**WORK REQUIRED**
Starting at the first line of the records below, transcribe each line exactly, ending with the line that contains "Definition MAX_ARGUMENTS : Z := 16.".

**Saved entries**
(* ===== verification/CString.v ===== *)
(** * Strings and memory blocks (lib/string.c)

    The functions of the kernel's and the users' C library on a byte-addressed
    memory: a byte is a number below 256, an address that is not in the map is
    not accessible. [char] is signed, [long] has 32 bits, pointers wrap at 2^32,
    and signed overflow wraps as in the code that the compiler is told to make.
    Loops over strings have no bound in C and take fuel. *)

From S2P Require Import Prelude.

Notation bmem := (gmap Z Z).
Definition i8 (x : Z) : Z := if decide (x < 128) then x else x - 256.
Definition MAX_ARGUMENTS : Z := 16.

Definition load (p : Z) : M bmem Z := m ← get; unwrap (m !! w32 p).
Definition store (p v : Z) : M bmem unit :=
  m ← get; _ ← unwrap (m !! w32 p); modify (λ m, <[w32 p := w8 v]> m).
(** Accesses of [uint64] words: eight bytes, the lowest first. *)
Definition block : list Z := seqZ 0 8.
Fixpoint load_bytes (p : Z) (l : list Z) : M bmem (list Z) :=
  match l with
  | [] => mret []
  | i :: l => x ← load (p + i); xs ← load_bytes p l; mret (x :: xs)
  end.
Fixpoint store_bytes (p : Z) (xs : list Z) : M bmem unit :=
  match xs with
  | [] => mret ()
  | x :: xs => store p x ;; store_bytes (w32 (p + 1)) xs
  end.
Definition load64 (p : Z) : M bmem (list Z) := load_bytes p block.
Definition store64 (p : Z) (xs : list Z) : M bmem unit := store_bytes p xs.
(** The bytes of a number of 64 bits. *)
Definition bytes64 (x : Z) : list Z := map (λ i, Z.land (Z.shiftr x (8 * i)) 255) block.

(** ** Lengths and copies of strings *)
Fixpoint strlen_loop (fuel : nat) (s n : Z) : M bmem Z :=
  match fuel with
  | O => nofuel
  | S fuel => c ← load s; if decide (c = 0) then mret n else strlen_loop fuel (w32 (s + 1)) (i32 (n + 1))
  end.
Definition strlen (fuel : nat) (s : Z) : M bmem Z := strlen_loop fuel s 0.
Fixpoint strnlen_loop (size : nat) (s n : Z) : M bmem Z :=
  match size with
  | O => mret n
  | S size => c ← load s; if decide (c = 0) then mret n else strnlen_loop size (w32 (s + 1)) (i32 (n + 1))
  end.
Definition strnlen (s size : Z) : M bmem Z := strnlen_loop (Z.to_nat size) s 0.
Fixpoint strcpy_loop (fuel : nat) (dst src : Z) : M bmem unit :=
  match fuel with
  | O => nofuel
  | S fuel =>
      c ← load src;
      store dst c ;;
      if decide (c = 0) then mret () else strcpy_loop fuel (w32 (dst + 1)) (w32 (src + 1))
  end.
Definition strcpy (fuel : nat) (dst src : Z) : M bmem Z := strcpy_loop fuel dst src ;; mret dst.
Fixpoint strncpy_loop (size : nat) (dst src : Z) : M bmem unit :=
  match size with
  | O => mret ()
  | S size =>
      c ← load src;
      store dst c ;;
      c ← load src;
      strncpy_loop size (w32 (dst + 1)) (if decide (c = 0) then src else w32 (src + 1))
  end.
Definition strncpy (dst src size : Z) : M bmem Z := strncpy_loop (Z.to_nat size) dst src ;; mret dst.
Fixpoint strlcpy_loop (size : nat) (dst src : Z) : M bmem Z :=
  match size with
  | O => mret dst
  | S size =>
      c ← load src;
      if decide (c = 0) then mret dst else
      store dst c ;;
      strlcpy_loop size (w32 (dst + 1)) (w32 (src + 1))
  end.
Definition strlcpy (dst src size : Z) : M bmem Z :=
  if decide (size = 0) then mret 0 else
  d ← strlcpy_loop (Z.to_nat (size - 1)) dst src;
  store d 0 ;;
  mret (w32 (d - dst)).

(** ** Comparison and search *)
(** [strcmp] of the strings that two readers give, byte by byte. *)
Section compare.
Context {S : Type} (ldp ldq : Z → M S Z).
Fixpoint compare_loop (fuel : nat) (p q : Z) : M S Z :=
  match fuel with
  | O => nofuel
  | Datatypes.S fuel =>
      c ← ldp p;
      d ← ldq q;
      if decide (c ≠ 0 ∧ c = d) then compare_loop fuel (w32 (p + 1)) (w32 (q + 1)) else mret (c - d)
  end.
End compare.
Definition strcmp (fuel : nat) (p q : Z) : M bmem Z := compare_loop load load fuel p q.
Fixpoint strncmp (p q : Z) (n : nat) : M bmem Z :=
  match n with
  | O => mret 0
  | S n =>
      c ← load p;
      d ← load q;
      if decide (c ≠ 0 ∧ c = d) then strncmp (w32 (p + 1)) (w32 (q + 1)) n else mret (c - d)
  end.
(** The position where the loops of [strchr] and [strfind] stop. *)
Fixpoint strfind (fuel : nat) (s c : Z) : M bmem Z :=
  match fuel with
  | O => nofuel
  | S fuel => x ← load s; if decide (x = 0 ∨ x = c) then mret s else strfind fuel (w32 (s + 1)) c
  end.
Definition strchr (fuel : nat) (s c : Z) : M bmem Z :=
  p ← strfind fuel s c; x ← load p; mret (if decide (x = 0) then 0 else p).

(** ** Blocks *)
(** [while (n >= 8) *p64++ = data_block, n -= 8] and the bytes that are left. *)
Fixpoint memset_blocks (k : nat) (p block : Z) : M bmem Z :=
  match k with O => mret p | S k => store64 p (bytes64 block) ;; memset_blocks k (w32 (p + 8)) block end.
Fixpoint memset_bytes (n : nat) (p c : Z) : M bmem unit :=
  match n with O => mret () | S n => store p c ;; memset_bytes n (w32 (p + 1)) c end.
Definition data_block (c : Z) : Z :=
  let or_shift b n := Z.lor b (Z.shiftl b n `mod` 2 ^ 64) in
  or_shift (or_shift (or_shift (c `mod` 2 ^ 64) 8) 16) 32.
Definition memset (v c n : Z) : M bmem Z :=
  p ← memset_blocks (Z.to_nat (n `div` 8)) v (data_block c);
  memset_bytes (Z.to_nat (n `mod` 8)) p c ;;
  mret v.
Fixpoint memcpy_blocks (k : nat) (d s : Z) : M bmem (Z * Z) :=
  match k with
  | O => mret (d, s)
  | S k => x ← load64 s; store64 d x ;; memcpy_blocks k (w32 (d + 8)) (w32 (s + 8))
  end.
Fixpoint copy_up (n : nat) (d s : Z) : M bmem unit :=
  match n with
  | O => mret ()
  | S n => x ← load s; store d x ;; copy_up n (w32 (d + 1)) (w32 (s + 1))
  end.
Fixpoint copy_down (n : nat) (d s : Z) : M bmem unit :=
  match n with
  | O => mret ()
  | S n => x ← load (w32 (s - 1)); store (w32 (d - 1)) x ;; copy_down n (w32 (d - 1)) (w32 (s - 1))
  end.
Definition memcpy (dst src n : Z) : M bmem Z :=
  r ← memcpy_blocks (Z.to_nat (n `div` 8)) dst src;
  copy_up (Z.to_nat (n `mod` 8)) r.1 r.2 ;;
  mret dst.
Definition memmove (dst src n : Z) : M bmem Z :=
  (if decide (src < dst ∧ dst < w32 (src + n))
   then copy_down (Z.to_nat n) (w32 (dst + n)) (w32 (src + n))
   else copy_up (Z.to_nat n) dst src) ;;
  mret dst.
Fixpoint memcmp (v1 v2 : Z) (n : nat) : M bmem Z :=
  match n with
  | O => mret 0
  | S n =>
      x ← load v1;
      y ← load v2;
      if decide (x ≠ y) then mret (x - y) else memcmp (w32 (v1 + 1)) (w32 (v2 + 1)) n
  end.
(** [s < ends] with [ends] the address after the block. *)
Fixpoint memfind_loop (n : nat) (s ends c : Z) : M bmem Z :=
  match n with
  | O => mret s
  | S n =>
      if decide (s < ends) then
        x ← load s;
        if decide (x = w8 c) then mret s else memfind_loop n (w32 (s + 1)) ends c
      else mret s
  end.
Definition memfind (s c n : Z) : M bmem Z := memfind_loop (Z.to_nat n) s (w32 (s + n)) c.

(** ** Numbers *)
Definition is_blank (c : Z) : Prop := c = 32 ∨ c = 9.
#[global] Instance is_blank_dec c : Decision (is_blank c).
Proof. unfold is_blank. apply _. Defined.
Fixpoint skip_blanks (fuel : nat) (s : Z) : M bmem Z :=
  match fuel with
  | O => nofuel
  | S fuel => c ← load s; if decide (is_blank c) then skip_blanks fuel (w32 (s + 1)) else mret s
  end.
(** The value of a character as a digit. *)
Definition digit (ch : Z) : option Z :=
  let c := i8 ch in
  if decide (48 ≤ c ≤ 57) then Some (c - 48) else
  if decide (97 ≤ c ≤ 122) then Some (c - 97 + 10) else
  if decide (65 ≤ c ≤ 90) then Some (c - 65 + 10) else None.
Fixpoint strtol_loop (fuel : nat) (s val base : Z) : M bmem (Z * Z) :=
  match fuel with
  | O => nofuel
  | S fuel =>
      c ← load s;
      match digit c with
      | None => mret (s, val)
      | Some dig =>
          if decide (base ≤ dig) then mret (s, val)
          else strtol_loop fuel (w32 (s + 1)) (i32 (i32 (val * base) + dig)) base
      end
  end.
(** The start of the digits and the base they are in. *)
Definition base_prefix (s base : Z) : M bmem (Z * Z) :=
  c ← load s;
  d ← (if decide ((base = 0 ∨ base = 16) ∧ c = 48) then load (w32 (s + 1)) else mret 0);
  mret (if decide ((base = 0 ∨ base = 16) ∧ c = 48 ∧ d = 120) then (w32 (s + 2), 16)
        else if decide (base = 0 ∧ c = 48) then (w32 (s + 1), 8)
        else if decide (base = 0) then (s, 10) else (s, base)).
(** The value and [*endptr]. *)
Definition strtol (fuel : nat) (s base : Z) : M bmem (Z * Z) :=
  s ← skip_blanks fuel s;
  c ← load s;
  let neg := bool_decide (c = 45) in
  b ← base_prefix (if decide (c = 43 ∨ c = 45) then w32 (s + 1) else s) base;
  r ← strtol_loop fuel b.1 0 b.2;
  mret (if neg then i32 (- r.2) else r.2, r.1).
(** [do ... while (value != 0)]; a number of 32 bits has at most ten digits. *)
Fixpoint put_digits (fuel : nat) (value str s : Z) : M bmem Z :=
  match fuel with
  | O => nofuel
  | S fuel =>
      store (w32 (str + s)) (Z.rem value 10 + 48) ;;
      if decide (Z.quot value 10 = 0) then mret (s + 1) else put_digits fuel (Z.quot value 10) str (s + 1)
  end.
Fixpoint reverse_loop (fuel : nat) (str start end_ : Z) : M bmem unit :=
  match fuel with
  | O => nofuel
  | S fuel =>
      if decide (start < end_) then
        tmp ← load (w32 (str + start));
        x ← load (w32 (str + end_));
        store (w32 (str + start)) x ;;
        store (w32 (str + end_)) tmp ;;
        reverse_loop fuel str (start + 1) (end_ - 1)
      else mret ()
  end.
Definition ltostr (value str : Z) : M bmem unit :=
  let neg := bool_decide (value < 0) in
  when neg (store str 45) ;;
  let value := if neg then i32 (- value) else value in
  s ← put_digits 10 value str (if neg then 1 else 0);
  reverse_loop 6 str (if neg then 1 else 0) (s - 1) ;;
  store (w32 (str + s)) 0.

(** ** Concatenation, splitting, lower case *)
(** [for (i = 0; i < len; i++) final[s++] = str[i]]. *)
Definition strcconcat (fuel : nat) (str1 str2 final : Z) : M bmem unit :=
  len1 ← strlen fuel str1;
  len2 ← strlen fuel str2;
  copy_up (Z.to_nat len1) final str1 ;;
  copy_up (Z.to_nat len2) (w32 (final + len1)) str2 ;;
  store (w32 (final + len1 + len2)) 0.
Fixpoint str2lower_loop (fuel : nat) (dst src i : Z) : M bmem unit :=
  match fuel with
  | O => nofuel
  | S fuel' =>
      n ← strlen fuel src;
      if decide (i < n) then
        c ← load (w32 (src + i));
        store (w32 (dst + i)) c ;;
        when (bool_decide (65 ≤ i8 c ≤ 90)) (x ← load (w32 (dst + i)); store (w32 (dst + i)) (x + 32)) ;;
        str2lower_loop fuel' dst src (i + 1)
      else mret ()
  end.
(** The destination gets no terminating zero. *)
Definition str2lower (fuel : nat) (dst src : Z) : M bmem Z := str2lower_loop fuel dst src 0 ;; mret dst.
(** [while ( *string && strchr(SPLIT_CHARS, *string)) *string++ = 0]. *)
Fixpoint trim_loop (fuel : nat) (string chars : Z) : M bmem Z :=
  match fuel with
  | O => nofuel
  | S fuel' =>
      c ← load string;
      if decide (c = 0) then mret string else
      p ← strchr fuel chars c;
      if decide (p = 0) then mret string else store string 0 ;; trim_loop fuel' (w32 (string + 1)) chars
  end.
Fixpoint scan_loop (fuel : nat) (string chars : Z) : M bmem Z :=
  match fuel with
  | O => nofuel
  | S fuel' =>
      c ← load string;
      if decide (c = 0) then mret string else
      p ← strchr fuel chars c;
      if decide (p = 0) then scan_loop fuel' (w32 (string + 1)) chars else mret string
  end.
(** [argv] is the caller's array of pointers; the result is the return code, the
    array and [*argc]. *)
Definition set_arg (argv : list Z) (i : nat) (v : Z) : M bmem (list Z) :=
  _ ← unwrap (argv !! i); mret (<[i := v]> argv).
Fixpoint strsplit_loop (fuel : nat) (string chars : Z) (argv : list Z) (argc : nat) : M bmem (Z * list Z * nat) :=
  match fuel with
  | O => nofuel
  | S fuel' =>
      string ← trim_loop fuel string chars;
      c ← load string;
      if decide (c = 0) then argv ← set_arg argv argc 0; mret (1, argv, argc) else
      if decide (Z.of_nat argc = MAX_ARGUMENTS - 1) then mret (0, argv, argc) else
      argv ← set_arg argv argc string;
      string ← scan_loop fuel string chars;
      strsplit_loop fuel' string chars argv (S argc)
  end.
Definition strsplit (fuel : nat) (string chars : Z) (argv : list Z) : M bmem (Z * list Z * nat) :=
  argv ← set_arg argv 0 0;
  strsplit_loop fuel string chars argv 0.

**EXERCISE SOLUTION**
(* ===== verification/CString.v ===== *)
(** * Strings and memory blocks (lib/string.c)

    The functions of the kernel's and the users' C library on a byte-addressed
    memory: a byte is a number below 256, an address that is not in the map is
    not accessible. [char] is signed, [long] has 32 bits, pointers wrap at 2^32,
    and signed overflow wraps as in the code that the compiler is told to make.
    Loops over strings have no bound in C and take fuel. *)

From S2P Require Import Prelude.

Notation bmem := (gmap Z Z).
Definition i8 (x : Z) : Z := if decide (x < 128) then x else x - 256.
Definition MAX_ARGUMENTS : Z := 16.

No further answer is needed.